Best Ever Tom Kha Gai - Thai Coconut Soup
- Course Main Course, Side Dish, Soup
- Cuisine Paleo, Thai, Whole30
- Keyword coconut, soup, thai
- Prep Time 10 minutes
- Cook Time 40 minutes
- Total Time 50 minutes
- Servings 6 bowls
- Calories 668 kcal
Ingredients
- 1 Tbsp. coconut oil
- 1/2 onion sliced
- 2 garlic cloves chopped
- 1/2 red jalapeno pepper sliced, or a couple Thai chiles, halved
- 3 quarter-inch slices slices galangal or ginger
- 1 lemongrass stalk pounded with the side of a knife and cut into 2-inch long pieces
- 2 teaspoons red Thai curry paste
- 4 cups chicken broth see Note 1 if vegan or on Whole30
- 4 cups canned coconut cream or coconut milk
- 2 medium chicken breasts cut into bite-sized pieces, see Note 2 for vegan/vegetarian or to use shrimp
- 8 oz. white mushroom caps sliced
- 1-2 Tbsp. coconut sugar if on Whole30, see Note 3
- 1 1/2 - 2 Tbsp. fish sauce plus more to taste, see Note 4 if on Whole30 or vegan
- 2-3 Tbsp. fresh lime juice
- 2-3 green onions sliced thin
- fresh cilantro chopped, for garnish
Instructions
- In a medium pot, heat the coconut oil over medium heat. Add the onion, garlic, chile, galangal or ginger, lemongrass, and red curry paste and cook, stirring frequently, for 5 minutes, or until onions are softened.
- Add chicken broth and bring to a boil. Reduce head and simmer uncovered for 30 minutes.
- Add in coconut cream or milk, chicken breast (or tofu or shrimp), and mushrooms.

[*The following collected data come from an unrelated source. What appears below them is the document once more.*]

(* ===== verification/Scenarios.v ===== *)
(** * Scenarios: the programs on their sample data

    The first part evaluates the recommenders, the command-line program
    and the form on the sample data of [Dataset], on binary64.  The
    statements are closed and proved by evaluation: what the program
    returns on its own data, including the cases where that is not what the
    specification promises (a count of zero or below, ties, a rating that is
    NaN, a rating outside 1 to 5 at the command line, a dialog of the form
    that was opened before a rating was stored, the diagonal of the
    similarity table).

    The second part applies each general theorem of the other files to the
    sample data, with its hypotheses established by evaluation.  The last
    part shows the conversions of [Pyfloat] on the texts of the sessions.

    [float()] is [py_float] throughout, and what a run wrote is the
    [transcript] of [Console]: the text of each line. *)

From Stdlib Require Import ZArith Floats Ascii.
From stdpp Require Import list strings sorting relations.
From S2P Require Import Prelude Sorting Scalar Float64 Frame Similarity.
From S2P Require Import Collaborative Content.
From S2P Require Import Text Pyfloat Rating Store Io Cli Gui Console Dataset.

Local Open Scope string_scope.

Simmer until chicken breast pieces are just cooked through, then add fish sauce, coconut aminos, and lime juice, plus more of each to taste.
- Cook 2 minutes, then ladle into serving bowls and top with sliced green onions and fresh cilantro
Recipe Notes
Note 1
If on a Whole30, make sure your chicken broth is Whole30 compliant. If vegan, use vegetable stock, preferably an Asian variety.
Note 2
If vegan or vegetarian, use a 1-pound block of firm or extra firm tofu cut into bite-sized cubes. You can use regular or silken. To use shrimp, simply stir in 1 pound of raw shrimp instead of chicken. Simmer until just cooked through, pink, and no longer translucent.
Note 3
If on Whole30, use 2 tablespoons coconut aminos instead of coconut sugar.
Note 4
If you're on a Whole30, use Red Boat Fish Sauce. This is the only fish sauce I know of that does not include sugar. If vegan, use soy sauce to taste instead of fish sauce.
Nutrition Facts
Best Ever Tom Kha Gai - Thai Coconut Soup
Amount Per Serving
Calories 668Calories from Fat 540
% Daily Value*
Fat 60g92%
Saturated Fat 51g319%
Cholesterol 48mg16%
Sodium 975mg42%
Potassium 1081mg31%
Carbohydrates 16g5%
Fiber 4g17%
Sugar 1g1%
Protein 24g48%
Vitamin A 335IU7%
Vitamin C 22.2mg27%
Calcium 40mg4%
Iron 4.6mg26%
* Percent Daily Values are based on a 2000 calorie diet.